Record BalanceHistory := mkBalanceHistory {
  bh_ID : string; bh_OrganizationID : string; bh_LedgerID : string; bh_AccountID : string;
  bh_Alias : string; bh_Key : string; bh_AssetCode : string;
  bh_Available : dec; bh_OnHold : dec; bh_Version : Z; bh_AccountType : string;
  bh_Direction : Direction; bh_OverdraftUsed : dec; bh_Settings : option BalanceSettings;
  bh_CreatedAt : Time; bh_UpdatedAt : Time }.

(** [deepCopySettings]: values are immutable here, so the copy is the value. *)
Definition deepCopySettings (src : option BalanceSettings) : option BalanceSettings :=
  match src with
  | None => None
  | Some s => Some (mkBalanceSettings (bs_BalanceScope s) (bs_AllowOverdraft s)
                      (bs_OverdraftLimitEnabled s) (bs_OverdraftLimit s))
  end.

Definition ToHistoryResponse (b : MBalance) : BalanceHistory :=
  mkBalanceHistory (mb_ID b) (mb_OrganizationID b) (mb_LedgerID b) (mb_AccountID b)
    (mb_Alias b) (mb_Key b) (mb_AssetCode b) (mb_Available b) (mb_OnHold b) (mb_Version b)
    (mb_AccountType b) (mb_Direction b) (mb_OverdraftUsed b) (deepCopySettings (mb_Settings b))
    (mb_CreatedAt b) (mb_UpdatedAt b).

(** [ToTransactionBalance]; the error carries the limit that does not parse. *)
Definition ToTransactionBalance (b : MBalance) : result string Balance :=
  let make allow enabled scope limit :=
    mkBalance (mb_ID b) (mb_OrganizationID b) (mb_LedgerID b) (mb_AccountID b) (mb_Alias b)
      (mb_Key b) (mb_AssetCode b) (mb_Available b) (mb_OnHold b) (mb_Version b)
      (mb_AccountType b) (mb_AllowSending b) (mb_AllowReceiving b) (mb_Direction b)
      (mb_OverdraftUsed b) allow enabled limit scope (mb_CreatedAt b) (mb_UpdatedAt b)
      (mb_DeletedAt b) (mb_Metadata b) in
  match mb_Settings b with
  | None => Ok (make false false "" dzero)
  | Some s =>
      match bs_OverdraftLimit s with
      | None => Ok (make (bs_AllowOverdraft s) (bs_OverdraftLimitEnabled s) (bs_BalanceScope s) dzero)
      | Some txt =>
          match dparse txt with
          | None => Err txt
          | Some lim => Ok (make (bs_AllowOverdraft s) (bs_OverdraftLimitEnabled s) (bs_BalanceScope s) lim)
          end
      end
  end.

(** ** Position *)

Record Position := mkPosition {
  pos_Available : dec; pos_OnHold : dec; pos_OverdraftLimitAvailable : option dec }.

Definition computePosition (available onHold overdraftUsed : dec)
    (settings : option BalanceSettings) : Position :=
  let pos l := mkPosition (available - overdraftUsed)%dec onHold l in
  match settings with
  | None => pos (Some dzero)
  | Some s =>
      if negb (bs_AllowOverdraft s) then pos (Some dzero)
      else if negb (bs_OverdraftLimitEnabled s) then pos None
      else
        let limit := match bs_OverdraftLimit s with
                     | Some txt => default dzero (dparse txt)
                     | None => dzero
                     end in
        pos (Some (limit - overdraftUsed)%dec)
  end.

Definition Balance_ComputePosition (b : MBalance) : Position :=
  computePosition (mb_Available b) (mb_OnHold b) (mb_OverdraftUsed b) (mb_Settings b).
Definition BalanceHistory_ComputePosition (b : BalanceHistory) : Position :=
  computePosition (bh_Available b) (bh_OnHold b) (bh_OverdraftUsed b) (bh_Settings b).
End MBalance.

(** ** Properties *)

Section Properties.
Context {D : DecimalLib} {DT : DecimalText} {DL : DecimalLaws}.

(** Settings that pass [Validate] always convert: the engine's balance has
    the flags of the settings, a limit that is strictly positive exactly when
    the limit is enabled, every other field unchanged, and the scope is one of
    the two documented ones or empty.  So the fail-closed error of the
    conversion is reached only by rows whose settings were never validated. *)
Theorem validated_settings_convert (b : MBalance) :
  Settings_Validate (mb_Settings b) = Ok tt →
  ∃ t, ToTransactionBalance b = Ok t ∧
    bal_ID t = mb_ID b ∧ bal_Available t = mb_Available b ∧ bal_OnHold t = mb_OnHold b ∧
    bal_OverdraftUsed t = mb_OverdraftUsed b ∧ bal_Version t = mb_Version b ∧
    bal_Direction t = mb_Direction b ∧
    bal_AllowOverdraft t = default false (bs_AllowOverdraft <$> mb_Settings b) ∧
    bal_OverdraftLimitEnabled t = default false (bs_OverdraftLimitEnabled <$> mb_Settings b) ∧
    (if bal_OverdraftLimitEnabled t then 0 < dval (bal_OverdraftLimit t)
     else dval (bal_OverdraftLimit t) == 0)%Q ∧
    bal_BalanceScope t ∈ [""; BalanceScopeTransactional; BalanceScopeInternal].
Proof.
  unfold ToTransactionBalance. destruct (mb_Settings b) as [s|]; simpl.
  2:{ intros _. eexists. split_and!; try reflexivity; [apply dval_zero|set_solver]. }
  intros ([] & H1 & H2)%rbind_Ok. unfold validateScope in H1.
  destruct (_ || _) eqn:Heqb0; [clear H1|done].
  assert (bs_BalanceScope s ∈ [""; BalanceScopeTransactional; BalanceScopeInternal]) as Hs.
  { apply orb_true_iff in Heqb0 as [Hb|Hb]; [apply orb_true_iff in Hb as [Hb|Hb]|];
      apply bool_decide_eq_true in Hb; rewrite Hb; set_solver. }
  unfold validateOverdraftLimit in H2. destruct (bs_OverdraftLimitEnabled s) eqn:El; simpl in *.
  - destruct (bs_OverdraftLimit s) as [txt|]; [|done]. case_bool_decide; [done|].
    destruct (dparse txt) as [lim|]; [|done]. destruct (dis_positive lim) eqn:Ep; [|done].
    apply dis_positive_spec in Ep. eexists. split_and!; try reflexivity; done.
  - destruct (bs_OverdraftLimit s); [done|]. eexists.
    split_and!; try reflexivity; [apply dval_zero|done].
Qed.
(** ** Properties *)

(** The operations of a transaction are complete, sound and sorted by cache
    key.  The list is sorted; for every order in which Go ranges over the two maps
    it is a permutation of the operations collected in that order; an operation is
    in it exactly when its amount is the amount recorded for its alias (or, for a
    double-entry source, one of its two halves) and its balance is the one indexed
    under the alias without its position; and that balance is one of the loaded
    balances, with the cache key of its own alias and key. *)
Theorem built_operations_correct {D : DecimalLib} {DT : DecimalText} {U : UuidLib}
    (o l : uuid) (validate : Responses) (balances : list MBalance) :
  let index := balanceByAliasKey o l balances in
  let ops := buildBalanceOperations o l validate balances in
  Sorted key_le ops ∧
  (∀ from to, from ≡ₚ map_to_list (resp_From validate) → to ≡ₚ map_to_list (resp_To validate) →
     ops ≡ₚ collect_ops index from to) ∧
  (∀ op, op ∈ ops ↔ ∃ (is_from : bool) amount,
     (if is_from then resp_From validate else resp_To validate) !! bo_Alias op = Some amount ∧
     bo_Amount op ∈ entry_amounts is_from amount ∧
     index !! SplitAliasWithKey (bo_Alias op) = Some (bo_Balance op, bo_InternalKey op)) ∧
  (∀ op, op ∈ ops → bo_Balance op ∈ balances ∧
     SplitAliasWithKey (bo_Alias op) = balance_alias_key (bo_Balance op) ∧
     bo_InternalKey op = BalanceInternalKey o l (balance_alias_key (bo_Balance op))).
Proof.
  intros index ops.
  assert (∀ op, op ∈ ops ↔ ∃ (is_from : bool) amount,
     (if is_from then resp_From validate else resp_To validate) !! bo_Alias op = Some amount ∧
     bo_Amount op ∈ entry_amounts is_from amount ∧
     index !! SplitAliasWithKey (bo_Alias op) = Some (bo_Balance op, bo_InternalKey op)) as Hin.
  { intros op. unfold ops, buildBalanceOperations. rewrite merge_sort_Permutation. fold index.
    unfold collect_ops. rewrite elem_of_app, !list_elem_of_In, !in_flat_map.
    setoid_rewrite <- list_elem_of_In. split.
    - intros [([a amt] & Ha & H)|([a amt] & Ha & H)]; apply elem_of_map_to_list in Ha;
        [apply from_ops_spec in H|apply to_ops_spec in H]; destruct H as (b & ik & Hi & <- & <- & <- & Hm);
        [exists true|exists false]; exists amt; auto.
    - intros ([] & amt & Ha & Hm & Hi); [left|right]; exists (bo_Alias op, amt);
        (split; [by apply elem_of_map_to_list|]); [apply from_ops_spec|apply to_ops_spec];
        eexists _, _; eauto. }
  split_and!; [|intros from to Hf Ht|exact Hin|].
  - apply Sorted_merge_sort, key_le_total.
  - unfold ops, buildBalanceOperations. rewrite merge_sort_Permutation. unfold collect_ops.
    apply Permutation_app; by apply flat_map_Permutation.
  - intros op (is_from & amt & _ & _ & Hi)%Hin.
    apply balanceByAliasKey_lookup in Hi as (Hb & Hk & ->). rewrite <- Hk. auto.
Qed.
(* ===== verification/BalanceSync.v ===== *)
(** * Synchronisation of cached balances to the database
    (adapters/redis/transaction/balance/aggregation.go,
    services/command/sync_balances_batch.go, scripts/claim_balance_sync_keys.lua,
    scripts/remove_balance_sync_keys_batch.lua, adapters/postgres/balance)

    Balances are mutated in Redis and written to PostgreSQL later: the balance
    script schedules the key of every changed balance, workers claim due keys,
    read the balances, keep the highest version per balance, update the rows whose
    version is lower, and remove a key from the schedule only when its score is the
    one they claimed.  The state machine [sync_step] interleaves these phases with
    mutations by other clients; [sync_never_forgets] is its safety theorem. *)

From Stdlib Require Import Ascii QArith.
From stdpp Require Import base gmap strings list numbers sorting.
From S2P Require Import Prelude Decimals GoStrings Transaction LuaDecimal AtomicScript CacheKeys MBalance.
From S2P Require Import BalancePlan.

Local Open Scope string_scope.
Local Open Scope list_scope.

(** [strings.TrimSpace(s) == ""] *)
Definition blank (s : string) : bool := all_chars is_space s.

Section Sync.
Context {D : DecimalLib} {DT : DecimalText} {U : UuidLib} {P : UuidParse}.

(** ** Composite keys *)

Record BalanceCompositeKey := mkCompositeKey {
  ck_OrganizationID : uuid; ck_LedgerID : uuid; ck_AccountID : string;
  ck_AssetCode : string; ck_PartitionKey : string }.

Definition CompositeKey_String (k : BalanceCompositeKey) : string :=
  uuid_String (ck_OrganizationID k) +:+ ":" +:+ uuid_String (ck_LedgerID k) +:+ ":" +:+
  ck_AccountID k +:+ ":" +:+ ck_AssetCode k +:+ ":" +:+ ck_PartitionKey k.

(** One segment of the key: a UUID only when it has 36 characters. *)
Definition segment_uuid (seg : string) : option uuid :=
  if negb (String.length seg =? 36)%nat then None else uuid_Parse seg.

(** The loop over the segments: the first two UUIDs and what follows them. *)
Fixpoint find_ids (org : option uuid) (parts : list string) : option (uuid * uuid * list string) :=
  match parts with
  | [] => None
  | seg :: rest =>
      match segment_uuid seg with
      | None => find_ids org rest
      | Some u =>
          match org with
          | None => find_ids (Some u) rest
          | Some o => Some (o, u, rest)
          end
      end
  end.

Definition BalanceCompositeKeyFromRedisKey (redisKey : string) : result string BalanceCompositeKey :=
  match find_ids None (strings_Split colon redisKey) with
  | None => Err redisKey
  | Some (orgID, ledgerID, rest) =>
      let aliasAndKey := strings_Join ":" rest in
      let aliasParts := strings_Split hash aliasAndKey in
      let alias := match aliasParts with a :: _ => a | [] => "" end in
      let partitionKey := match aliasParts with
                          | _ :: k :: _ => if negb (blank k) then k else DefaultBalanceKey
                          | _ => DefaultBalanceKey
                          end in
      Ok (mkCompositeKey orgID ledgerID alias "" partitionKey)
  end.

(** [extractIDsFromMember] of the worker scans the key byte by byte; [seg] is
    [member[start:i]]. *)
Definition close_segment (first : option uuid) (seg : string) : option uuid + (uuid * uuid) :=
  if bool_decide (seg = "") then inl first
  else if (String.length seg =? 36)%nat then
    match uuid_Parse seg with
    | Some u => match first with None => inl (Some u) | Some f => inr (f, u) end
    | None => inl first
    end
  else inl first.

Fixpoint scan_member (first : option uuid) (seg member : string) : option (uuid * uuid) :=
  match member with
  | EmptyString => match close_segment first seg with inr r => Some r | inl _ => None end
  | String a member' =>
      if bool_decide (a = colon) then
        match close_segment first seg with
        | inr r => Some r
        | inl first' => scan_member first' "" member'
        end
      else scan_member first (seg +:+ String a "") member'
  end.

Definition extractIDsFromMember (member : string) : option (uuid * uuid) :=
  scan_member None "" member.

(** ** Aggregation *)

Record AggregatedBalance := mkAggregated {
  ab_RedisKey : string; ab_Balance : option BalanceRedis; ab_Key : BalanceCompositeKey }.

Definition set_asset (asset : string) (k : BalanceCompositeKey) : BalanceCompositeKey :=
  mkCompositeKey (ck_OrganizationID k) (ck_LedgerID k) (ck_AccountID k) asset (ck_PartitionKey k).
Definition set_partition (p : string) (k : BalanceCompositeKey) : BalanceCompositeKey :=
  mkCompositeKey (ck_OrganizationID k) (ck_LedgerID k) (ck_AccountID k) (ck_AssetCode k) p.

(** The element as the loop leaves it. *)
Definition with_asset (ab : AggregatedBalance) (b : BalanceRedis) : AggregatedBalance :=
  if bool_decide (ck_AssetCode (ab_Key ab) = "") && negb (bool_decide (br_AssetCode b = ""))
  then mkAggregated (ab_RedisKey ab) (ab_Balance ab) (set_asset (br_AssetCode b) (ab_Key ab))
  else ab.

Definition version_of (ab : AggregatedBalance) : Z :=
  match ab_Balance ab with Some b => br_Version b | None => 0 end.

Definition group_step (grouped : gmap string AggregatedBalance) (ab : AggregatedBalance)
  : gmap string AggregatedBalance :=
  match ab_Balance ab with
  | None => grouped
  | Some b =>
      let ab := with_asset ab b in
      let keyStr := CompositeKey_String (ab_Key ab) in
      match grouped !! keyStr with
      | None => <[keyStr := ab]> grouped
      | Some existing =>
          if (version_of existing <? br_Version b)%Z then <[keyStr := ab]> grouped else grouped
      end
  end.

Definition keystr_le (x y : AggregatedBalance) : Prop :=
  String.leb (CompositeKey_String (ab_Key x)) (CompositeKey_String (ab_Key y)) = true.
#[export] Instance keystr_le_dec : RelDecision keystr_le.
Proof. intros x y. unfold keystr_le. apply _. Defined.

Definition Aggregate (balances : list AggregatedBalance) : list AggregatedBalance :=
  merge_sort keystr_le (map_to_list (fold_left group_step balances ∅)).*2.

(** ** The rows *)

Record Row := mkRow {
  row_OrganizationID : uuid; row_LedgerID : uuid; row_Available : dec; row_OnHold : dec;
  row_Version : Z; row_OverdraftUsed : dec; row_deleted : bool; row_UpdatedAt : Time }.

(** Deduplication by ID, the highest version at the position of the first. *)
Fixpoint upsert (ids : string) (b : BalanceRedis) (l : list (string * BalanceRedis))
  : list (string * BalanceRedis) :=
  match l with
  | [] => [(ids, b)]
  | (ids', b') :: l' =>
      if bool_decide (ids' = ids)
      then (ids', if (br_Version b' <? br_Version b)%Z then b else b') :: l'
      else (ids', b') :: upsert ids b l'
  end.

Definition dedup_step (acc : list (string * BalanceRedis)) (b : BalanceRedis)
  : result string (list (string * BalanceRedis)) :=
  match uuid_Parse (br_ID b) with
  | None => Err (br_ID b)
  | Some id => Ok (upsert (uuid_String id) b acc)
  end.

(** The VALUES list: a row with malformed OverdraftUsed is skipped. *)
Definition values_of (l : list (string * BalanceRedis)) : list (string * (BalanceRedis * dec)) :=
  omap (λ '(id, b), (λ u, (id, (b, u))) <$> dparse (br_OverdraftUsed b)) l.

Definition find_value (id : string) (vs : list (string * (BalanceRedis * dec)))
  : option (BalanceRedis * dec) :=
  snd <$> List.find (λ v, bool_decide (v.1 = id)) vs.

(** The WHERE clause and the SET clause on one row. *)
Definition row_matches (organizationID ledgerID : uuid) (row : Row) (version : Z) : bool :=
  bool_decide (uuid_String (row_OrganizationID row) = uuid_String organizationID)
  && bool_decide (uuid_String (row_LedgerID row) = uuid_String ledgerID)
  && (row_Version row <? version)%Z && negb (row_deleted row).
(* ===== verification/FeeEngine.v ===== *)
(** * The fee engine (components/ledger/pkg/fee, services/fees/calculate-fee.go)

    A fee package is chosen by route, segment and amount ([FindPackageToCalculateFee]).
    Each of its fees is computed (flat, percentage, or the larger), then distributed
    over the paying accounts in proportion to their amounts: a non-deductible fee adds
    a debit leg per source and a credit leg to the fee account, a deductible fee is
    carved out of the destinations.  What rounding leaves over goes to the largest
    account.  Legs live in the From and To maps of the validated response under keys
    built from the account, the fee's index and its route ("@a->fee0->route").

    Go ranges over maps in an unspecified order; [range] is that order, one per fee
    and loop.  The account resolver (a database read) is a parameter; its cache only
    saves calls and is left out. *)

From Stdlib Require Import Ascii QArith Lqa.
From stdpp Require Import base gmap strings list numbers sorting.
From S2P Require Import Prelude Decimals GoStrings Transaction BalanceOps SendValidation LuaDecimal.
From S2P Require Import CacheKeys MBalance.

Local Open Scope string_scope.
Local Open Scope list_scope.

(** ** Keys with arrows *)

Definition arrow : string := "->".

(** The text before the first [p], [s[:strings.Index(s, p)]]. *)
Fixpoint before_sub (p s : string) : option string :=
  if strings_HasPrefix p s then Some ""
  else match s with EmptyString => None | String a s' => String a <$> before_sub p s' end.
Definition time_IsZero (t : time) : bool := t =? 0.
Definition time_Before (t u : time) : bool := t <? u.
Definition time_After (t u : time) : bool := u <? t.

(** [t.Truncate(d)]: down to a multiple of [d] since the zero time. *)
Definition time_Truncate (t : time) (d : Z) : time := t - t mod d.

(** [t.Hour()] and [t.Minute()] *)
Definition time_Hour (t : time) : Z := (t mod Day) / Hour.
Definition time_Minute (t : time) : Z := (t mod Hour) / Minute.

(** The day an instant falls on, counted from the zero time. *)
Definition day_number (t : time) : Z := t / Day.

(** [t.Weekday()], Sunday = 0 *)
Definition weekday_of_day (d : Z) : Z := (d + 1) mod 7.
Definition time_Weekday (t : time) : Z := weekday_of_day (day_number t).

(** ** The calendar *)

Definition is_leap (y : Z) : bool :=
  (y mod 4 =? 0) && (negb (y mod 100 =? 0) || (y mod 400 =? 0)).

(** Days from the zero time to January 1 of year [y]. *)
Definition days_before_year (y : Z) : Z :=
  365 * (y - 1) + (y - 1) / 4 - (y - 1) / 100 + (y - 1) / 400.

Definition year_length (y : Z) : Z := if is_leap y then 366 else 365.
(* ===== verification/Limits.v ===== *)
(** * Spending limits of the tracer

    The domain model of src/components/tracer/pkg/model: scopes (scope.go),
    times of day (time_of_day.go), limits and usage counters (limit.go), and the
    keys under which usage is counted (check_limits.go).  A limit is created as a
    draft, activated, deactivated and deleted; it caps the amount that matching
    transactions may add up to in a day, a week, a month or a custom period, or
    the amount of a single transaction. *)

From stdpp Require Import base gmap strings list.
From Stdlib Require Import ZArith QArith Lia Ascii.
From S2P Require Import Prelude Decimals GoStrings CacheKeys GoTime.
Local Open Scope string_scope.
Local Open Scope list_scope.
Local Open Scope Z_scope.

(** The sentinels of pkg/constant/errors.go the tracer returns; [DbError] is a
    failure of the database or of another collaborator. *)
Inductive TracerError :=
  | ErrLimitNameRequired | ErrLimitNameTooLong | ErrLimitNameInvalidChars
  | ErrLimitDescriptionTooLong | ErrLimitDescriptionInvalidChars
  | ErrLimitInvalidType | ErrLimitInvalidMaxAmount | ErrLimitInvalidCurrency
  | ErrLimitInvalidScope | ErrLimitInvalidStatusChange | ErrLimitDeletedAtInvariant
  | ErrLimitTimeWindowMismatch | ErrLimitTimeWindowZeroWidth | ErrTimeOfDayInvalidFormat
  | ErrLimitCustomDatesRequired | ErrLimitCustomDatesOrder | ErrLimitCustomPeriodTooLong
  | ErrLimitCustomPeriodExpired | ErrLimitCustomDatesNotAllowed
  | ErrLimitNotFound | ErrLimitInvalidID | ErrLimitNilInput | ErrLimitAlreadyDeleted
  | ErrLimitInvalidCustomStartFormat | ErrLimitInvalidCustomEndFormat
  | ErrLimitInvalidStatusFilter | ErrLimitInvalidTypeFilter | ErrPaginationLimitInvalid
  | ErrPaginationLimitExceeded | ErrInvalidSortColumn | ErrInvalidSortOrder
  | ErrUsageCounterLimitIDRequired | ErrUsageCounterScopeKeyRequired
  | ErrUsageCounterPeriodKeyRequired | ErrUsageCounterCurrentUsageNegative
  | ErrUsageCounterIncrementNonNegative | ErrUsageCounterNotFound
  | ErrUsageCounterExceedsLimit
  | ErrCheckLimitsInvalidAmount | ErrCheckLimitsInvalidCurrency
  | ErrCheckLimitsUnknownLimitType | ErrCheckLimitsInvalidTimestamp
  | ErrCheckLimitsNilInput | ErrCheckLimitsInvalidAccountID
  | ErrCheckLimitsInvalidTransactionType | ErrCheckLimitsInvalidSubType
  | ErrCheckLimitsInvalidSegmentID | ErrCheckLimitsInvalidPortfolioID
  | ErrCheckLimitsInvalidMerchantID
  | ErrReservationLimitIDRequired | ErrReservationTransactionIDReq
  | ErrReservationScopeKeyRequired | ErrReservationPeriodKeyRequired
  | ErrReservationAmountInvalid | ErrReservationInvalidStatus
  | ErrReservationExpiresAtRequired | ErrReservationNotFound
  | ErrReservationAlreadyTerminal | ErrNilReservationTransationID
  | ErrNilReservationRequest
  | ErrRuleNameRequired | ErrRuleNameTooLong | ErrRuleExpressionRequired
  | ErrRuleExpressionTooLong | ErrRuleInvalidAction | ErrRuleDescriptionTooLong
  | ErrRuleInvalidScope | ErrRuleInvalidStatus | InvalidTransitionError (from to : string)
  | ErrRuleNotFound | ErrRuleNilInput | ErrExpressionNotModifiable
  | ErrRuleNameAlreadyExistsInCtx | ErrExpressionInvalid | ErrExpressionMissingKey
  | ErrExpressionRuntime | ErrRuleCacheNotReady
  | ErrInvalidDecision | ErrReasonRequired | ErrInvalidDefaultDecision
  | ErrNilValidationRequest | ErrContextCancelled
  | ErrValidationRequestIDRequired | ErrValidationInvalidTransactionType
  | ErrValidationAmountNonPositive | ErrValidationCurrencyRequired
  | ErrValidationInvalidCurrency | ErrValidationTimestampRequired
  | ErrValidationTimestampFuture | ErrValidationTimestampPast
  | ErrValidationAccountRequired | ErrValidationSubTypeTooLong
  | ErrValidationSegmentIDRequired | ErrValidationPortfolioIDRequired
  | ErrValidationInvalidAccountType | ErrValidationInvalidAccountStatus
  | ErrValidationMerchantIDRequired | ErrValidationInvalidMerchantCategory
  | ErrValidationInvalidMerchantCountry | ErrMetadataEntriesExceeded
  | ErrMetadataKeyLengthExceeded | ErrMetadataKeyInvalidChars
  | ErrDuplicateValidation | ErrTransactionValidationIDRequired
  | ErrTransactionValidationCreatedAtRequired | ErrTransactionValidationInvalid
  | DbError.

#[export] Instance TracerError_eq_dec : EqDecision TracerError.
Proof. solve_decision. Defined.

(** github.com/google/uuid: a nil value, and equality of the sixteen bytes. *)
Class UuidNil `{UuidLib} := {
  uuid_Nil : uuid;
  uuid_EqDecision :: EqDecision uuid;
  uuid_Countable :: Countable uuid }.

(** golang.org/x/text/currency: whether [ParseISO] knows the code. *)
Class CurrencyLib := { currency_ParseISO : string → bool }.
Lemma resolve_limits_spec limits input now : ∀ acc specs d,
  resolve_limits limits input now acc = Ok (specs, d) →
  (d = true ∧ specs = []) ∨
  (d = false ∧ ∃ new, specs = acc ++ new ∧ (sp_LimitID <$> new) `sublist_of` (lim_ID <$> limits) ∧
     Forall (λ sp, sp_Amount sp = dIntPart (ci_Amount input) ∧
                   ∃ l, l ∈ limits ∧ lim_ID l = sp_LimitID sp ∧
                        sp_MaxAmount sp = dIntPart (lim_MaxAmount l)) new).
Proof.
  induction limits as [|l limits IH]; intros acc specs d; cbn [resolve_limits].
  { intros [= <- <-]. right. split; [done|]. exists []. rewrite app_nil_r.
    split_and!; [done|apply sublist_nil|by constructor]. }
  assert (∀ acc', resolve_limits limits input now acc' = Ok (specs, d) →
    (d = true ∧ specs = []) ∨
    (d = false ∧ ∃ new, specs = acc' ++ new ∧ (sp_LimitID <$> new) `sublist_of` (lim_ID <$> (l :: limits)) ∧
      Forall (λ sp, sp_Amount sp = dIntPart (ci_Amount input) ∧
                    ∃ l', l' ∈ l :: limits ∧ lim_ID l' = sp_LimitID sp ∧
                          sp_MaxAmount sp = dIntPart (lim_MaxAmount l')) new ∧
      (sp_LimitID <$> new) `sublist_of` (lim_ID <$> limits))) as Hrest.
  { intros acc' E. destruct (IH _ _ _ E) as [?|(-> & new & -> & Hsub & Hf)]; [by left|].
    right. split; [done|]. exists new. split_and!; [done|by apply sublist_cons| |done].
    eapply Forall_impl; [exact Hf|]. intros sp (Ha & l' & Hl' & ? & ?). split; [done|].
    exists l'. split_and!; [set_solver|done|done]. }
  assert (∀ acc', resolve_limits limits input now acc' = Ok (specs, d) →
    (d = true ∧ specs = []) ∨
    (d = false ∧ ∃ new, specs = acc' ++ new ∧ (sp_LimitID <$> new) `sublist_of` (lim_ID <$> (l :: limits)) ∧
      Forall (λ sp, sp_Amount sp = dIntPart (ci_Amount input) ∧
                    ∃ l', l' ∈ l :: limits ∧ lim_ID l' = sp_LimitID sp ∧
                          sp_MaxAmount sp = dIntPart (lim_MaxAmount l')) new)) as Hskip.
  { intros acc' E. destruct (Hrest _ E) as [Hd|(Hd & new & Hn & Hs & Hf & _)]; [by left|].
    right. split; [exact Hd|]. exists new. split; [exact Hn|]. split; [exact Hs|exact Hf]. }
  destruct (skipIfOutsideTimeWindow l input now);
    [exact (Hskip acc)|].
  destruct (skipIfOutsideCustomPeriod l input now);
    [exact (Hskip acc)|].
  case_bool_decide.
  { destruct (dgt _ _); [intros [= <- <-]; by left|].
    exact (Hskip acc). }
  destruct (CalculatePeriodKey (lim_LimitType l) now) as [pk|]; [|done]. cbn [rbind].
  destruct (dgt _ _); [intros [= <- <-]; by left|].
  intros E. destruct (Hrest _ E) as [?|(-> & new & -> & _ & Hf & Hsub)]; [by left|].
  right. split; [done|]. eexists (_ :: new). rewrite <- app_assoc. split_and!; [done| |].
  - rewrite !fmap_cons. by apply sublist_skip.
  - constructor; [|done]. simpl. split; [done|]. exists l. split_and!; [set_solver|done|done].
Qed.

Directions:
Write out the lines of the entries, word for word, from the first through the one containing "pos_Available : dec;", and stop at that line.

Answer box:
Record BalanceHistory := mkBalanceHistory {
  bh_ID : string; bh_OrganizationID : string; bh_LedgerID : string; bh_AccountID : string;
  bh_Alias : string; bh_Key : string; bh_AssetCode : string;
  bh_Available : dec; bh_OnHold : dec; bh_Version : Z; bh_AccountType : string;
  bh_Direction : Direction; bh_OverdraftUsed : dec; bh_Settings : option BalanceSettings;
  bh_CreatedAt : Time; bh_UpdatedAt : Time }.

(** [deepCopySettings]: values are immutable here, so the copy is the value. *)
Definition deepCopySettings (src : option BalanceSettings) : option BalanceSettings :=
  match src with
  | None => None
  | Some s => Some (mkBalanceSettings (bs_BalanceScope s) (bs_AllowOverdraft s)
                      (bs_OverdraftLimitEnabled s) (bs_OverdraftLimit s))
  end.

Definition ToHistoryResponse (b : MBalance) : BalanceHistory :=
  mkBalanceHistory (mb_ID b) (mb_OrganizationID b) (mb_LedgerID b) (mb_AccountID b)
    (mb_Alias b) (mb_Key b) (mb_AssetCode b) (mb_Available b) (mb_OnHold b) (mb_Version b)
    (mb_AccountType b) (mb_Direction b) (mb_OverdraftUsed b) (deepCopySettings (mb_Settings b))
    (mb_CreatedAt b) (mb_UpdatedAt b).

(** [ToTransactionBalance]; the error carries the limit that does not parse. *)
Definition ToTransactionBalance (b : MBalance) : result string Balance :=
  let make allow enabled scope limit :=
    mkBalance (mb_ID b) (mb_OrganizationID b) (mb_LedgerID b) (mb_AccountID b) (mb_Alias b)
      (mb_Key b) (mb_AssetCode b) (mb_Available b) (mb_OnHold b) (mb_Version b)
      (mb_AccountType b) (mb_AllowSending b) (mb_AllowReceiving b) (mb_Direction b)
      (mb_OverdraftUsed b) allow enabled limit scope (mb_CreatedAt b) (mb_UpdatedAt b)
      (mb_DeletedAt b) (mb_Metadata b) in
  match mb_Settings b with
  | None => Ok (make false false "" dzero)
  | Some s =>
      match bs_OverdraftLimit s with
      | None => Ok (make (bs_AllowOverdraft s) (bs_OverdraftLimitEnabled s) (bs_BalanceScope s) dzero)
      | Some txt =>
          match dparse txt with
          | None => Err txt
          | Some lim => Ok (make (bs_AllowOverdraft s) (bs_OverdraftLimitEnabled s) (bs_BalanceScope s) lim)
          end
      end
  end.

(** ** Position *)

Record Position := mkPosition {
  pos_Available : dec; pos_OnHold : dec; pos_OverdraftLimitAvailable : option dec }.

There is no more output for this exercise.